● The data:
Definition tier2Groups : list GroupSpec := [
  mkGroup (go "email_addresses") (go "Email addresses") TierGoodToHave
    [go "email_regex"; go "email_gliner"];
  mkGroup (go "phone_numbers") (go "Phone numbers") TierGoodToHave
    [go "phone_parens"; go "phone_dash_dot"; go "phone_intl_plus"; go "phone_leading_zero"; go "phone_double_zero"];
  mkGroup (go "person_names") (go "Person names (ML)") TierGoodToHave
    [go "person_gliner"];
  mkGroup (go "physical_addresses") (go "Physical addresses (ML)") TierGoodToHave
    [go "address_gliner"];
  mkGroup (go "date_of_birth") (go "Date of birth") TierGoodToHave
    [go "dob_mdy"; go "dob_dmy"; go "dob_gliner"];
  mkGroup (go "us_government_ids") (go "US government IDs") TierGoodToHave
    [go "us_passport_alpha"; go "us_passport_numeric"; go "us_driver_license"; go "us_itin_dash"; go "us_itin_bare"];
  mkGroup (go "us_bank_accounts") (go "US bank accounts") TierGoodToHave
    [go "us_bank_number"; go "aba_routing_dashed"; go "aba_routing_bare"];
  mkGroup (go "intl_banking") (go "International banking") TierGoodToHave
    [go "iban_presidio"; go "iban_simple"; go "swift_bic"];
  mkGroup (go "cc_expiry") (go "Credit card expiry") TierGoodToHave
    [go "cc_expiry"];
  mkGroup (go "healthcare_ids") (go "Healthcare identifiers") TierGoodToHave
    [go "dea_license"; go "us_npi_separated"; go "us_npi_bare"; go "us_mbi_separated"; go "us_mbi_bare"; go "medical_record_mrn"; go "health_plan_id"];
  mkGroup (go "biometric_ids") (go "Biometric identifiers") TierGoodToHave
    [go "biometric_id"];
  mkGroup (go "insurance_ids") (go "Insurance / policy IDs") TierGoodToHave
    [go "insurance_id"]
].

Definition tier2Rules : list RuleSpec := [
  mkRule (go "email_regex") (go "Email (regex)")
    (go "RFC-shaped local@domain.tld")
    (go "email_addresses") TierGoodToHave (go "presidio");
  mkRule (go "email_gliner") (go "Email (ML)")
    (go "GLiNER EMAIL ≥0.70")
    (go "email_addresses") TierGoodToHave (go "gliner");
  mkRule (go "phone_parens") (go "Phone (parens)")
    (go "(415) 555-0136")
    (go "phone_numbers") TierGoodToHave (go "presidio");
  mkRule (go "phone_dash_dot") (go "Phone (dash/dot)")
    (go "415-555-0136 / 415.555.0136")
    (go "phone_numbers") TierGoodToHave (go "presidio");
  mkRule (go "phone_intl_plus") (go "Phone (international +)")
    (go "+1 415 555 0136")
    (go "phone_numbers") TierGoodToHave (go "presidio");
  mkRule (go "phone_leading_zero") (go "Phone (leading zero)")
    (go "0xxx xxxxxx — context-required")
    (go "phone_numbers") TierGoodToHave (go "presidio");
  mkRule (go "phone_double_zero") (go "Phone (double zero)")
    (go "00xx xxxxxxxx")
    (go "phone_numbers") TierGoodToHave (go "presidio");
  mkRule (go "person_gliner") (go "Person name (ML)")
    (go "GLiNER PERSON ≥0.80")
    (go "person_names") TierGoodToHave (go "gliner");
  mkRule (go "address_gliner") (go "Address (ML)")
    (go "GLiNER ADDRESS ≥0.75")
    (go "physical_addresses") TierGoodToHave (go "gliner");
  mkRule (go "dob_mdy") (go "DOB MM/DD/YYYY")
    (go "Context-required (born/dob/birthday)")
    (go "date_of_birth") TierGoodToHave (go "presidio");
  mkRule (go "dob_dmy") (go "DOB DD/MM/YYYY")
    (go "Context-required (born/dob/birthday)")
    (go "date_of_birth") TierGoodToHave (go "presidio");
  mkRule (go "dob_gliner") (go "DOB (ML)")
    (go "GLiNER DATE_OF_BIRTH ≥0.75")
    (go "date_of_birth") TierGoodToHave (go "gliner");
  mkRule (go "us_passport_alpha") (go "US passport (alpha)")
    (go "[A-Z]\d{8}")
    (go "us_government_ids") TierGoodToHave (go "presidio");
  mkRule (go "us_passport_numeric") (go "US passport (numeric)")
    (go "\d{9} with passport ctx")
    (go "us_government_ids") TierGoodToHave (go "presidio");
  mkRule (go "us_driver_license") (go "US driver license")
    (go "State-shape alternation, context-required")
    (go "us_government_ids") TierGoodToHave (go "presidio");
  mkRule (go "us_itin_dash") (go "US ITIN (dashed)")
    (go "9XX-7X-XXXX with context")
    (go "us_government_ids") TierGoodToHave (go "presidio");
  mkRule (go "us_itin_bare") (go "US ITIN (bare)")
    (go "9XX7XXXXX context-required")
    (go "us_government_ids") TierGoodToHave (go "presidio");
  mkRule (go "us_bank_number") (go "US bank account")
    (go "10–17 digits with bank context")
    (go "us_bank_accounts") TierGoodToHave (go "presidio");
  mkRule (go "aba_routing_dashed") (go "ABA routing (dashed)")
    (go "XXXX-XXXX-X with checksum")
    (go "us_bank_accounts") TierGoodToHave (go "presidio");
  mkRule (go "aba_routing_bare") (go "ABA routing (bare)")
    (go "9 digits, context-required + checksum")
    (go "us_bank_accounts") TierGoodToHave (go "presidio");
  mkRule (go "iban_presidio") (go "IBAN (Presidio)")
    (go "IBAN with mod-97 checksum (context-boosted)")
    (go "intl_banking") TierGoodToHave (go "presidio");
  mkRule (go "iban_simple") (go "IBAN (simple)")
    (go "Simpler IBAN shape (context-boosted)")
    (go "intl_banking") TierGoodToHave (go "presidio");
  mkRule (go "swift_bic") (go "SWIFT / BIC")
    (go "8/11 alpha SWIFT, context-required")
    (go "intl_banking") TierGoodToHave (go "presidio");
  mkRule (go "cc_expiry") (go "Credit card expiry")
    (go "MM/YY near " ++ dquote ++ go "card" ++ dquote ++ go "/" ++ dquote ++ go "exp" ++ dquote ++ go "/" ++ dquote ++ go "valid" ++ dquote)
    (go "cc_expiry") TierGoodToHave (go "presidio");
  mkRule (go "dea_license") (go "DEA license")
    (go "DEA-shape [A-Z][A-Z]\d{7}")
    (go "healthcare_ids") TierGoodToHave (go "presidio");
  mkRule (go "us_npi_separated") (go "US NPI (separated)")
    (go "1NNN-NNN-NNN with NPI ctx")
    (go "healthcare_ids") TierGoodToHave (go "presidio");
  mkRule (go "us_npi_bare") (go "US NPI (bare)")
    (go "10-digit NPI, context-required")
    (go "healthcare_ids") TierGoodToHave (go "presidio");
  mkRule (go "us_mbi_separated") (go "US MBI (separated)")
    (go "Medicare MBI hyphenated form")
    (go "healthcare_ids") TierGoodToHave (go "presidio");
  mkRule (go "us_mbi_bare") (go "US MBI (bare)")
    (go "MBI no-separator, context-required")
    (go "healthcare_ids") TierGoodToHave (go "presidio");
  mkRule (go "medical_record_mrn") (go "Medical record (MRN)")
    (dquote ++ go "MRN: …" ++ dquote ++ go " / " ++ dquote ++ go "patient id: …" ++ dquote)
    (go "healthcare_ids") TierGoodToHave (go "presidio");
  mkRule (go "health_plan_id") (go "Health plan ID")
    (dquote ++ go "health plan id: …" ++ dquote)
    (go "healthcare_ids") TierGoodToHave (go "presidio");
  mkRule (go "biometric_id") (go "Biometric identifier")
    (dquote ++ go "fingerprint hash: …" ++ dquote ++ go " / " ++ dquote ++ go "face id: …" ++ dquote)
    (go "biometric_ids") TierGoodToHave (go "presidio");
  mkRule (go "insurance_id") (go "Insurance / policy ID")
    (dquote ++ go "policy no: …" ++ dquote ++ go " / " ++ dquote ++ go "member id: …" ++ dquote)
    (go "insurance_ids") TierGoodToHave (go "presidio")
].

Definition tier3Groups : list GroupSpec := [
  mkGroup (go "ip_addresses") (go "IP addresses (v4 + v6)") TierToBeSafer
    [go "ipv4"; go "ipv6"; go "ip_gliner"];
  mkGroup (go "mac_addresses") (go "MAC addresses") TierToBeSafer
    [go "mac_colon_dash"; go "mac_cisco_dot"];
  mkGroup (go "bare_urls") (go "Bare URLs") TierToBeSafer
    [go "url_bare"];
  mkGroup (go "crypto_wallets") (go "Crypto wallet addresses") TierToBeSafer
    [go "crypto_btc"; go "crypto_eth"];
  mkGroup (go "uk_ids") (go "UK identifiers") TierToBeSafer
    [go "uk_nhs"; go "uk_nino"; go "uk_postcode"; go "uk_passport"; go "uk_driving_licence"];
  mkGroup (go "ca_sin") (go "Canada — SIN") TierToBeSafer
    [go "ca_sin"];
  mkGroup (go "au_tfn") (go "Australia — TFN") TierToBeSafer
    [go "au_tfn"];
  mkGroup (go "in_pan") (go "India — PAN") TierToBeSafer
    [go "in_pan"];
  mkGroup (go "es_nif") (go "Spain — NIF") TierToBeSafer
    [go "es_nif"];
  mkGroup (go "de_passport") (go "Germany — Passport") TierToBeSafer
    [go "de_passport"];
  mkGroup (go "sg_nric_fin") (go "Singapore — NRIC/FIN") TierToBeSafer
    [go "sg_nric_fin"];
  mkGroup (go "license_plates") (go "License plates") TierToBeSafer
    [go "license_plate"];
  mkGroup (go "device_ids") (go "Device identifiers (IMEI)") TierToBeSafer
    [go "imei"];
  mkGroup (go "generic_system_ids") (go "Generic system IDs") TierToBeSafer
    [go "person_id_generic"; go "registration_id_generic"];
  mkGroup (go "entropy_unconditional") (go "Entropy unconditional") TierToBeSafer
    [go "entropy_unconditional"];
  mkGroup (go "ml_duplicates") (go "ML duplicates") TierToBeSafer
    [go "gliner_email_dup"; go "gliner_ip_dup"; go "gliner_national_id_dup"; go "gliner_person_dup"]
].

Definition tier3Rules : list RuleSpec := [
  mkRule (go "ipv4") (go "IPv4")
    (go "Dotted-quad IPv4")
    (go "ip_addresses") TierToBeSafer (go "presidio");
  mkRule (go "ipv6") (go "IPv6")
    (go "Full + compressed IPv6")
    (go "ip_addresses") TierToBeSafer (go "presidio");
  mkRule (go "ip_gliner") (go "IP (ML)")
    (go "GLiNER IP ≥0.75 (post-filtered)")
    (go "ip_addresses") TierToBeSafer (go "gliner");
  mkRule (go "mac_colon_dash") (go "MAC (colon/dash)")
    (go "aa:bb:cc:dd:ee:ff / aa-bb-…")
    (go "mac_addresses") TierToBeSafer (go "presidio");
  mkRule (go "mac_cisco_dot") (go "MAC (Cisco dot)")
    (go "aaaa.bbbb.cccc")
    (go "mac_addresses") TierToBeSafer (go "presidio");
  mkRule (go "url_bare") (go "Bare URL")
    (go "Any http(s)://… (with skiplist)")
    (go "bare_urls") TierToBeSafer (go "presidio");
  mkRule (go "crypto_btc") (go "Bitcoin address")
    (go "bc1… / [13]…")
    (go "crypto_wallets") TierToBeSafer (go "presidio");
  mkRule (go "crypto_eth") (go "Ethereum address")
    (go "0x[a-f0-9]{40}")
    (go "crypto_wallets") TierToBeSafer (go "presidio");
  mkRule (go "uk_nhs") (go "UK NHS number")
    (go "NHS number (mod-11)")
    (go "uk_ids") TierToBeSafer (go "presidio");
  mkRule (go "uk_nino") (go "UK NINO")
    (go "National Insurance Number")
    (go "uk_ids") TierToBeSafer (go "presidio");
  mkRule (go "uk_postcode") (go "UK postcode")
    (go "UK postcode")
    (go "uk_ids") TierToBeSafer (go "presidio");
  mkRule (go "uk_passport") (go "UK passport")
    (go "[A-Z]{2}\d{7} with ctx")
    (go "uk_ids") TierToBeSafer (go "presidio");
  mkRule (go "uk_driving_licence") (go "UK driving licence")
    (go "DVLA driving licence shape")
    (go "uk_ids") TierToBeSafer (go "presidio");
  mkRule (go "ca_sin") (go "Canada SIN")
    (go "[1-79]NN-NNN-NNN Luhn")
    (go "ca_sin") TierToBeSafer (go "presidio");
  mkRule (go "au_tfn") (go "Australia TFN")
    (go "NNN NNN NNN mod-11")
    (go "au_tfn") TierToBeSafer (go "presidio");
  mkRule (go "in_pan") (go "India PAN")
    (go "10-char PAN format")
    (go "in_pan") TierToBeSafer (go "presidio");
  mkRule (go "es_nif") (go "Spain NIF")
    (go "8 digits + check letter")
    (go "es_nif") TierToBeSafer (go "presidio");
  mkRule (go "de_passport") (go "Germany passport")
    (go "German passport with German keywords")
    (go "de_passport") TierToBeSafer (go "presidio");
  mkRule (go "sg_nric_fin") (go "Singapore NRIC/FIN")
    (go "[STFGM]\d{7}[A-Z]")
    (go "sg_nric_fin") TierToBeSafer (go "presidio");
  mkRule (go "license_plate") (go "License plate")
    (dquote ++ go "license plate: …" ++ dquote ++ go " / " ++ dquote ++ go "VRN: …" ++ dquote)
    (go "license_plates") TierToBeSafer (go "presidio");
  mkRule (go "imei") (go "IMEI")
    (go "NN-NNNNNN-NNNNNN-N")
    (go "device_ids") TierToBeSafer (go "presidio");
  mkRule (go "person_id_generic") (go "Generic person/customer/order ID")
    (dquote ++ go "customer/employee/order/ticket id: …" ++ dquote)
    (go "generic_system_ids") TierToBeSafer (go "presidio");
  mkRule (go "registration_id_generic") (go "Registration / enrollment ID")
    (dquote ++ go "student/registration/enrollment no: …" ++ dquote)
    (go "generic_system_ids") TierToBeSafer (go "presidio");
  mkRule (go "entropy_unconditional") (go "High-entropy strings (unconditional)")
    (go "Shannon ≥4.5 firing without keyword context")
    (go "entropy_unconditional") TierToBeSafer (go "entropy");
  mkRule (go "gliner_email_dup") (go "ML email (duplicate)")
    (go "GLiNER EMAIL — already covered by email_regex")
    (go "ml_duplicates") TierToBeSafer (go "gliner");
  mkRule (go "gliner_ip_dup") (go "ML IP (duplicate)")
    (go "GLiNER IP — already covered by ipv4")
    (go "ml_duplicates") TierToBeSafer (go "gliner");
  mkRule (go "gliner_national_id_dup") (go "ML NATIONAL_ID")
    (go "GLiNER NATIONAL_ID — vague label, mostly redundant")
    (go "ml_duplicates") TierToBeSafer (go "gliner");
  mkRule (go "gliner_person_dup") (go "ML person (duplicate)")
    (go "GLiNER PERSON — already covered by person_gliner in Tier 2")
    (go "ml_duplicates") TierToBeSafer (go "gliner")
].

● Exercise details: Go through the material and select each line with the string "digits" in it.

● Answer to the exercise:
    (go "10–17 digits with bank context")
    (go "9 digits, context-required + checksum")
    (go "8 digits + check letter")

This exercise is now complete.